» TASK BRIEF
Lines to restate from the data below: from the one containing "(cardinalRotation_exact rot Hr)))" to the one containing "(anchorCell (fst (generateLevel", both included. Give them again exactly, and only them.

Stored data:
------
(** The puzzle installed is either the failsafe or a candidate the search
    accepted, with everything the search guarantees of it. *)
Lemma generateLevel_searched level c :
  let p := fst (generateLevel random level c) in
  p = failsafePuzzle
  \/ (acceptedPuzzle level p /\ padded level (anchorCell p)
      /\ Forall (stepGated level) (instructions p)).
Proof.
  cbn zeta.
  destruct (generateLevel_installed random level c) as (p & Hi & -> & [[Hv Hp] | [_ ->]]);
    [right | left; reflexivity].
  pose proof (whileLoop_searched level (Z.to_nat MAX_ATTEMPTS) initialVars c) as Hs.
  fold (searchLevel random level c) in Hs.
  unfold generateLevelVars, bind, ret in Hi.
  destruct (searchLevel random level c) as [v c'] eqn:E. cbn [fst] in *.
  rewrite Hv in Hi. cbn [fst] in Hi.
  destruct Hs as (Ha & _ & Hc).
  { unfold searchedVars, initialVars. cbn. repeat split; intros; discriminate. }
  unfold installed in Hi.
  destruct (newAnchor v) as [a |]; [| discriminate].
  destruct (newRot v) as [r |]; [| discriminate].
  destruct (newChain v) as [ch |]; [| discriminate].
  destruct (finalX v) as [x |]; [| discriminate].
  destruct (finalY v) as [y |]; [| discriminate].
  injection Hi as <-. cbn. auto.
Qed.

End GeneratorGates.

Lemma failsafe_layout level :
  padded level (anchorCell failsafePuzzle)
  /\ Forall (fun s => (frame s = ABSOLUTE <-> isCardinal (dir s) = true)
                      /\ (level < 4 -> protocol s = DIRECT)
                      /\ (level < 12 -> displayColor s = colourOf (protocol s))
                      /\ (displayColor s = COLORS_direct
                          \/ displayColor s = COLORS_inverted))
       (instructions failsafePuzzle).
Proof.
  split.
  - unfold padded, GRID_SIZE. cbn. destruct (padding_cases level) as [-> | [-> | ->]]; lia.
  - repeat constructor; cbn; auto.
Qed.

(** X4. The feature gates.  In the puzzle installed by [generateLevel] an
    instruction is in the absolute frame exactly when its direction is a
    compass direction; below level 4 every instruction is DIRECT; below
    level 12 every instruction is shown in the colour of its protocol, and at
    any level in one of the two protocol colours.  Below level 7 every
    instruction is body-fixed, unless the puzzle is the failsafe, whose one
    instruction is a world-fixed NORTH at every level. *)
Theorem generateLevel_gates (random : nat -> Q) (level : Z) (c : nat) :
  let p := fst (generateLevel random level c) in
  Forall (fun s => (frame s = ABSOLUTE <-> isCardinal (dir s) = true)
                   /\ (level < 4 -> protocol s = DIRECT)
                   /\ (level < 12 -> displayColor s = colourOf (protocol s))
                   /\ (displayColor s = COLORS_direct
                       \/ displayColor s = COLORS_inverted))
    (instructions p)
  /\ (p = failsafePuzzle
      \/ Forall (fun s => level < 7 -> frame s = RELATIVE) (instructions p)).
Proof.
  cbn zeta. destruct (generateLevel_searched random level c) as [-> | (_ & _ & Hg)].
  - split; [apply failsafe_layout | left; reflexivity].
  - split; [| right]; eapply Forall_impl; try exact Hg;
      unfold stepGated; cbn beta; intros s H; tauto.
Qed.

Lemma generateLevel_gates_witness :
  let p := fst (generateLevel (fun n => Z.of_nat (n * 7 + 3) # 10) 1 0%nat) in
  p <> failsafePuzzle
  /\ Forall (fun s => protocol s = DIRECT /\ frame s = RELATIVE
                      /\ displayColor s = COLORS_direct) (instructions p).
Proof.
  cbn zeta.
  destruct (generateLevel_gates (fun n => Z.of_nat (n * 7 + 3) # 10) 1 0%nat)
    as [Hall [Hf | Hrel]].
  - vm_compute in Hf. discriminate Hf.
  - split; [vm_compute; discriminate |].
    apply Forall_forall. intros s Hs.
    rewrite Forall_forall in Hall, Hrel.
    destruct (Hall s Hs) as (_ & Hd & Hc & _).
    specialize (Hrel s Hs ltac:(lia)). specialize (Hd ltac:(lia)).
    specialize (Hc ltac:(lia)). rewrite Hd in Hc. auto.
Defined.

(** X5. The layout of the puzzle installed by [generateLevel]: the anchor
    keeps the edge padding of the level (0, 1 or 2 cells from every edge),
    the rotation is 0, 90, 180 or 270, and the chain has the length of the
    level (1 to 4) unless it is the one-instruction failsafe. *)
Theorem generateLevel_layout (random : nat -> Q) (level : Z) (c : nat) :
  let p := fst (generateLevel random level c) in
  padded level (anchorCell p)
  /\ (padding level = 0 \/ padding level = 1 \/ padding level = 2)
  /\ cardinalRotation (rotation p)
  /\ (1 <= length (instructions p) <= 4)%nat
  /\ (p = failsafePuzzle \/ length (instructions p) = chainLength level).
Proof.
  cbn zeta. split; [| split; [apply padding_cases |]].
  - destruct (generateLevel_searched random level c) as [-> | (_ & H & _)];
      [apply failsafe_layout | exact H].
  - destruct (generateLevel_searched random level c) as [-> | ((_ & _ & Hr & Hl) & _)].
    + split; [left; reflexivity |]. cbn. split; [lia | left; reflexivity].
    + split; [exact Hr |]. rewrite Hl. split; [| right; reflexivity].
      unfold chainLength.
      repeat match goal with |- context [if ?b then _ else _] => destruct b end; lia.
Qed.

Lemma unit_step_neighbour p v : isUnitVec v -> manhattan p (move p v) = 1.
Proof.
  destruct p as [x y], v as [vx vy]. unfold isUnitVec, manhattan, move. cbn. lia.
Qed.

Lemma walk_neighbours rot (steps : list CommandStep) : forall p,
  cardinalRotation rot ->
  neighbours p (prefixPositions rot p steps)
  /\ manhattan p (finalPosition rot p steps) <= Z.of_nat (length steps).
Proof.
  induction steps as [| s steps IH]; intros p Hr.
  - cbn. split; [exact I |]. unfold manhattan. lia.
  - pose proof (unit_step_neighbour p (stepVector rot s)
                  (getVector_unit_quarter rot _ (cardinalRotation_quarter rot Hr)
                     (cardinalRotation_exact rot Hr))) as H1.
    destruct (IH (move p (stepVector rot s)) Hr) as [Hn Hd].
    cbn [prefixPositions neighbours]. split; [split; assumption |].
    change (finalPosition rot p (s :: steps))
      with (finalPosition rot (move p (stepVector rot s)) steps).
    cbn [length]. unfold manhattan in *. lia.
Qed.

(** X6. The chain installed by [generateLevel] moves one cell at a time:
    consecutive prefix positions are neighbours, and the target lies at a
    Manhattan distance from the anchor that is at least 1 and at most the
    length of the chain. *)
Theorem generateLevel_walk (random : nat -> Q) (level : Z) (c : nat) :
  let p := fst (generateLevel random level c) in
  neighbours (anchorCell p) (prefixPositions (rotation p) (anchorCell p) (instructions p))
  /\ 1 <= manhattan (anchorCell p) (targetCell p) <= Z.of_nat (length (instructions p)).
Proof.
  cbn zeta.
  destruct (generateLevel_searched random level c)
    as [-> | (((Hne & _ & Hfin) & _ & Hr & _) & _)].
  - vm_compute. repeat split; discriminate.
  - destruct (walk_neighbours _ (instructions (fst (generateLevel random level c)))
                (anchorCell (fst (generateLevel random level c))) Hr) as [Hn Hd].
    split; [exact Hn |]. rewrite Hfin. split; [| exact Hd].
    rewrite <- Hfin.
    destruct (anchorCell _) as [ax ay], (targetCell _) as [tx ty].
    unfold manhattan. cbn.
    destruct (Z.eq_dec ax tx), (Z.eq_dec ay ty); subst; try lia. congruence.
Qed.

(** ** Analytics *)

Lemma recordChain_sound result chain t :
  tagsSound t -> tagsSound (recordChain result chain t).
Proof.
  intros Ht key. specialize (Ht key).
  destruct (recordChain_counts result chain t key) as (Ha & Hf & _).
  pose proof (hits_nonneg key chain). rewrite Ha, Hf. destruct result; lia.
Qed.

Lemma tagsSound_empty : tagsSound ∅.
Proof. intros key. unfold failuresOf, attemptsOf. rewrite lookup_empty. cbn. lia. Qed.

(** How the handlers and events may change the tag table: not at all, by
    emptying it, or by recording the current chain once. *)
Lemma updateAnalytics_tags result chain g :
  tags (analytics (updateAnalytics result chain g)) = tags (analytics g)
  \/ tags (analytics (updateAnalytics result chain g))
     = recordChain result chain (tags (analytics g)).
Proof. unfold updateAnalytics. destruct (isPracticeMode g); auto. Qed.

Section TagInvariants.

Variable random : nat -> Q.
Variable P : gmap string MetricData -> Prop.
Hypothesis P_empty : P ∅.
Hypothesis P_record : forall result chain t, P t -> P (recordChain result chain t).

Let Pm (m : Machine) : Prop := P (tags (analytics (game m))).

Lemma handleSuccess_tags m : Pm m -> Pm (handleSuccess m).
Proof.
  unfold Pm. intros H.
  assert (E : tags (analytics (game (handleSuccess m)))
              = tags (analytics (updateAnalytics win (chain m) (game m))))
    by reflexivity.
  rewrite E. destruct (updateAnalytics_tags win (chain m) (game m)) as [-> | ->]; auto.
Qed.

Lemma handleFailure_tags m : Pm m -> Pm (handleFailure m).
Proof.
  unfold Pm. intros H.
  assert (E : tags (analytics (game (handleFailure m)))
              = tags (analytics (updateAnalytics loss (chain m) (game m))))
    by reflexivity.
  rewrite E. destruct (updateAnalytics_tags loss (chain m) (game m)) as [-> | ->]; auto.
Qed.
------
» ANSWER SECTION
                     (cardinalRotation_exact rot Hr))) as H1.
    destruct (IH (move p (stepVector rot s)) Hr) as [Hn Hd].
    cbn [prefixPositions neighbours]. split; [split; assumption |].
    change (finalPosition rot p (s :: steps))
      with (finalPosition rot (move p (stepVector rot s)) steps).
    cbn [length]. unfold manhattan in *. lia.
Qed.

(** X6. The chain installed by [generateLevel] moves one cell at a time:
    consecutive prefix positions are neighbours, and the target lies at a
    Manhattan distance from the anchor that is at least 1 and at most the
    length of the chain. *)
Theorem generateLevel_walk (random : nat -> Q) (level : Z) (c : nat) :
  let p := fst (generateLevel random level c) in
  neighbours (anchorCell p) (prefixPositions (rotation p) (anchorCell p) (instructions p))
  /\ 1 <= manhattan (anchorCell p) (targetCell p) <= Z.of_nat (length (instructions p)).
Proof.
  cbn zeta.
  destruct (generateLevel_searched random level c)
    as [-> | (((Hne & _ & Hfin) & _ & Hr & _) & _)].
  - vm_compute. repeat split; discriminate.
  - destruct (walk_neighbours _ (instructions (fst (generateLevel random level c)))
                (anchorCell (fst (generateLevel random level c))) Hr) as [Hn Hd].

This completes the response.